Interdiction de prescrire de l’hydroxychloroquine : le patient a-t-il le choix ?

Qu’en est-il du choix du patient quant au traitement préconisé pour l’amélioration de sa santé ?

Il résulte des dispositions de l’article L 1111-4 du Code de Santé Publique que « toute personne prend avec le professionnel de santé et compte tenu des informations et des préconisations qu’il lui fournit, les décisions concernant sa santé. »

« Le médecin a l’obligation de respecter la volonté de la personne après l’avoir informée des conséquences de ses choix et de leur gravité. »

Dans une décision du 16 août 2002, le Conseil d’Etat a érigé en liberté fondamentale l’obligation de respecter en toutes circonstances le consentement du patient.

Le médecin doit donner des soins, non pas quelconques mais consciencieux, attentifs, dévoués et conformes aux données acquises de la Science. Le Conseil National de l’Ordre des Médecins exige l’exercice de la médecine « morale car cette activité implique altruisme et dévouement et scientifique car elle impose, comme un devoir, la compétence. »

Le corps médical est tenu au respect du principe de proportionnalité qui renvoie au rapport bénéfice/risque inhérent à tout acte médical. Le praticien doit donc apprécier la nécessité du traitement par rapport aux risques que le malade est susceptible d’encourir.

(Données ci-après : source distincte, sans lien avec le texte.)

(** * Galaxy Watch Performance System: date-range core

    A shallow embedding of the three helpers of [galaxy_dashboard.py] that
    carry the date logic of the dashboard, and of the top-level script that
    calls them:

    - [get_available_date_range] (lines 28-39), the range computer;
    - [validate_date_range] (lines 42-81), the range validator;
    - [filter_dates] (lines 117-123), the date filter;
    - [main] (lines 152-180), the script from the bounds to the filtering,
      with the two date pickers of lines 161-162.

    Of the dashboards it embeds what is computed before a chart is drawn:
    [role_header] (lines 83-87) with [ROLE_THEME], [metric_row] (lines
    112-115) with the athlete's three metrics (lines 193-197), the heart
    rate zones of the trainer (lines 224-232) and the blood oxygen alert of
    the team doctor (lines 252-253).

    Pandas objects are modelled by what the script observes of them: a
    DataFrame is the ordered list of its rows, a Series the list of its
    values, a boolean mask a list of booleans.  A timestamp is tz-naive or
    carries its UTC offset: timestamps are ordered as instants and dated by
    the wall clock, and a tz-naive one is not comparable with a tz-aware
    one.  Streamlit calls are recorded in a log, [st.stop()] ends the run,
    and so does an exception. *)

From Stdlib Require Import ZArith QArith Qminmax Lia Lqa.
From stdpp Require Import base option list strings gmap.

Open Scope Z_scope.

(** ** Instants and calendar dates *)

(** A [pd.Timestamp] is tz-naive or tz-aware.  A tz-naive timestamp
    ([tz = None]) is a wall-clock reading, and [clock] counts its
    nanoseconds since 1970-01-01 00:00.  A tz-aware timestamp
    ([tz = Some off]) is an instant: [clock] counts the nanoseconds since
    the epoch in UTC and [off] is the UTC offset, in nanoseconds, of the
    zone it is shown in.  Following section 3 of the specification, the
    timestamp column of a loaded frame holds valid values only (no [NaT]);
    it has one datetime dtype, so its values are all tz-naive or all
    tz-aware. *)
Record Timestamp : Type := mkTimestamp {
  clock : Z;
  tz : option Z
}.

Definition naive (w : Z) : Timestamp := mkTimestamp w None.

(** What the clock on the wall shows, in nanoseconds since
    1970-01-01 00:00 on that clock. *)
Definition wall (t : Timestamp) : Z := clock t + default 0 (tz t).

(** [a < b].  Two tz-aware timestamps are compared as instants, two
    tz-naive ones as wall-clock readings; [comparable] tells whether Python
    compares the two at all: a tz-naive and a tz-aware timestamp are not
    ordered, and comparing them raises [TypeError]. *)
Definition earlier (a b : Timestamp) : bool := clock a <? clock b.

Definition comparable (a b : Timestamp) : bool :=
  match tz a, tz b with
  | Some _, Some _ | None, None => true
  | _, _ => false
  end.

(** A [datetime.date] is represented by its day number (days since
    1970-01-01); Python orders dates as it orders these numbers. *)
Definition Date : Type := Z.

Definition ns_per_day : Z := 86400000000000.

(** [Timestamp.date()] and [Series.dt.date]: the day that the wall clock
    shows; the time of day and the zone are dropped.  [Z.div] rounds
    towards minus infinity, so readings before 1970 land on the right day
    too. *)
Definition date (t : Timestamp) : Date := wall t / ns_per_day.

(** The wall-clock reading at which a day starts. *)
Definition day_start (d : Date) : Z := d * ns_per_day.

(** ** Frames *)

(** A row carries its index label, its timestamp and its other columns. *)
Record Row (Cell : Type) : Type := mkRow {
  label : nat;
  timestamp : Timestamp;
  cells : list (string * Cell)
}.

Arguments mkRow {Cell} _ _ _.
Arguments label {Cell} _.
Arguments timestamp {Cell} _.
Arguments cells {Cell} _.

(** A frame is the list of its rows, in index order. *)
Abbreviation DataFrame Cell := (list (Row Cell)) (only parsing).

(** ** The Streamlit script monad *)

(** The two kinds of call the date logic makes on the page.  The HTML block
    of lines 52-74 is a fixed template with two holes, [min_date] and
    [max_date]; the second is printed as it is, also when it is [None]. *)
Inductive StCall : Type :=
  | st_error (msg : string)
  | st_markdown_date_range_error (min_date : Date) (max_date : option Date).

Inductive PyError : Type :=
  | TypeError
  | StreamlitAPIException.

(** How a piece of the script ends: it returns, it calls [st.stop()], or it
    raises. *)
Inductive Outcome (A : Type) : Type :=
  | Returned (a : A)
  | Stopped
  | Raised (e : PyError).

Arguments Returned {A} a.
Arguments Stopped {A}.
Arguments Raised {A} e.

Definition Script (A : Type) : Type := list StCall → Outcome A * list StCall.

Definition bind {A B} (k : A → Script B) (m : Script A) : Script B :=
  λ log,
    match m log with
    | (Returned a, log') => k a log'
    | (Stopped, log') => (Stopped, log')
    | (Raised e, log') => (Raised e, log')
    end.

#[global] Instance script_ret : MRet Script := λ A a log, (Returned a, log).
#[global] Instance script_bind : MBind Script := @bind.

Definition emit (c : StCall) : Script unit := λ log, (Returned tt, log ++ [c]).

Definition st_stop {A} : Script A := λ log, (Stopped, log).

Definition raise {A} (e : PyError) : Script A := λ log, (Raised e, log).

(** A call that shows nothing on the page: its value, or its exception. *)
Definition lift {A} (r : PyError + A) : Script A :=
  λ log,
    match r with
    | inl e => (Raised e, log)
    | inr a => (Returned a, log)
    end.

(** Running a script on a fresh page. *)
Definition run {A} (m : Script A) : Outcome A * list StCall := m [].

(** ** Pandas and Python primitives *)

(** One step of a minimum and of a maximum: the value kept so far gives way
    only to a strictly earlier, respectively strictly later, one, so that of
    several equal extrema the first is kept. *)
Definition keep_min (cur x : Timestamp) : Timestamp :=
  if earlier x cur then x else cur.

Definition keep_max (cur x : Timestamp) : Timestamp :=
  if earlier cur x then x else cur.

(** [Series.min] and [Series.max] of a timestamp column: the first element,
    then the rest is folded in.  Within one column every two values are
    comparable.  [None] stands for what the source never asks for, the
    extremum of nothing. *)
Definition list_min (s : list Timestamp) : option Timestamp :=
  match s with
  | [] => None
  | t :: ts => Some (foldl keep_min t ts)
  end.

Definition list_max (s : list Timestamp) : option Timestamp :=
  match s with
  | [] => None
  | t :: ts => Some (foldl keep_max t ts)
  end.

(** Python's [min] and [max] of a list [cur :: rest] whose members may come
    from different columns: each member in turn is compared with the value
    kept so far, and the comparison of a tz-naive with a tz-aware timestamp
    raises. *)
Fixpoint py_min (cur : Timestamp) (rest : list Timestamp)
    : PyError + Timestamp :=
  match rest with
  | [] => inr cur
  | x :: rest' =>
      if comparable x cur then py_min (keep_min cur x) rest'
      else inl TypeError
  end.

Fixpoint py_max (cur : Timestamp) (rest : list Timestamp)
    : PyError + Timestamp :=
  match rest with
  | [] => inr cur
  | x :: rest' =>
      if comparable x cur then py_max (keep_max cur x) rest'
      else inl TypeError
  end.

(** [s >= d] and [s <= d] on a series of dates. *)
Definition series_ge (s : list Date) (d : Date) : list bool :=
  (λ x, x >=? d) <$> s.

Definition series_le (s : list Date) (d : Date) : list bool :=
  (λ x, x <=? d) <$> s.

(** [a & b] on two masks over the same index. *)
Definition series_and (a b : list bool) : list bool := zip_with andb a b.

(** [df[mask]]: the rows whose mask entry is [True], in the frame's order. *)
Fixpoint getitem_mask {A} (df : list A) (mask : list bool) : list A :=
  match df, mask with
  | r :: df', b :: mask' =>
      if b then r :: getitem_mask df' mask' else getitem_mask df' mask'
  | _, _ => []
  end.

Section Dashboard.
Context {Cell : Type}.

Implicit Types (df : DataFrame Cell) (r : Row Cell).

(** [df["timestamp"]], [s.dt.date] and [df.empty]. *)
Definition col_timestamp df : list Timestamp := timestamp <$> df.

Definition dt_date (s : list Timestamp) : list Date := date <$> s.

Definition empty df : bool :=
  match df with
  | [] => true
  | _ :: _ => false
  end.

(** ** Range computer (lines 28-39) *)

(** One turn of the loop over [dfs]: a frame that is present and not empty
    appends its least and greatest timestamp to [valid_dates]. *)
Definition collect_step (valid_dates : list Timestamp)
    (d : option (DataFrame Cell)) : list Timestamp :=
  match d with
  | None => valid_dates
  | Some df =>
      if empty df then valid_dates
      else
        match list_min (col_timestamp df), list_max (col_timestamp df) with
        | Some lo, Some hi => valid_dates ++ [lo; hi]
        | _, _ => valid_dates
        end
  end.

Definition collect (dfs : list (option (DataFrame Cell))) : list Timestamp :=
  foldl collect_step [] dfs.

(** The result is the pair of line 37 or of line 39, or the exception of
    [min] or [max]; [min(valid_dates)] is evaluated before
    [max(valid_dates)]. *)
Definition get_available_date_range (dfs : list (option (DataFrame Cell)))
    : PyError + (option Date * option Date) :=
  match collect dfs with
  | [] => inr (None, None)
  | t :: ts =>
      match py_min t ts with
      | inl err => inl err
      | inr lo =>
          match py_max t ts with
          | inl err => inl err
          | inr hi => inr (Some (date lo), Some (date hi))
          end
      end
  end.

(** ** Range validator (lines 42-81) *)

Definition start_after_end_msg : string :=
  "❌ Start date cannot be after End date.".

(** [end < min_date or start > max_date]: [or] evaluates its right operand
    only when the left one is false, and comparing a date with [None]
    raises. *)
Definition outside (start end_ : Date) (min_date : Date)
    (max_date : option Date) : Script bool :=
  if end_ <? min_date then mret true
  else
    match max_date with
    | Some mx => mret (start >? mx)
    | None => raise TypeError
    end.

Definition validate_date_range (start end_ : Date)
    (min_date max_date : option Date) : Script bool :=
  (match min_date with
   | None => mret false
   | Some mn =>
       if start >? end_ then
         emit (st_error start_after_end_msg) ;; mret false
       else
         out ← outside start end_ mn max_date ;
         if out : bool then
           emit (st_markdown_date_range_error mn max_date) ;; mret false
         else mret true
   end).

A supposer qu’un patient contaminé par le Covid-19 ne soit pas d’accord avec la prise en charge thérapeutique (ou l’absence de prise en charge) adoptée par l’hôpital, pourrait-il demander au juge administratif d’imposer le recours à l’hydroxychloroquine pour traiter son infection ?

En pratique, en l’absence d’alternative thérapeutique appropriée, un médecin libéral reste libre de prescrire l’hydroxychloroquine hors autorisation de mise sur le marché pour traiter un patient atteint du Covid-19, à la condition qu’il juge indispensable, au regard des données acquises de la science, le recours à cette spécialité pour améliorer ou stabiliser l’état clinique de son patient.

Tout patient a le droit de recevoir « sous réserve de son consentement libre et éclairé, les traitements et les soins appropriés à son état de santé, tels qu’appréciés par le médecin.»

Dans une décision, rendue en Référé le 26 juillet 2017 (n° 412618), le Conseil d’Etat avait jugé qu’un hôpital ne pouvait se voir imposer de pratiquer sur un patient un traitement que l’équipe médicale n’avait pas choisi. Les Juges avaient relevé « qu’aucune disposition ne consacre un droit du patient à choisir son traitement », réaffirmant la liberté thérapeutique du médecin.

Le médecin ne dispose pas d’un blanc-seing dans le choix du traitement à mettre en œuvre. Le Juge contrôle les diligences accomplies par l’équipe médicale en charge du patient pour déterminer le traitement le plus approprié à son état de santé et vérifie si la décision a bien été prise en tenant compte des risques encourus et du bénéfice escompté. Le Juge sera, également, sensible à l’existence de plusieurs avis médicaux concordants pour un même cas donné.

Ainsi, si la liberté de prescription et le choix du traitement appartenant au corps médical sont « préservés », ceci se fait en considération de multiples critères et facteurs particulièrement renforcés en période de crise sanitaire.

En cette période inédite, les principes fondamentaux inhérents à l’exercice de la Médecine et les Règles de Santé Publique doivent, plus que jamais, trouver à « s’accorder » dans l’intérêt de tous malgré des opinions parfois très virulentes comme celles relatives à la prescription ou non de l’hydroxychloroquine. Avocats Picovschi suit de près l’actualité relative au Covid-19 et ne manquera pas de vous tenir informé.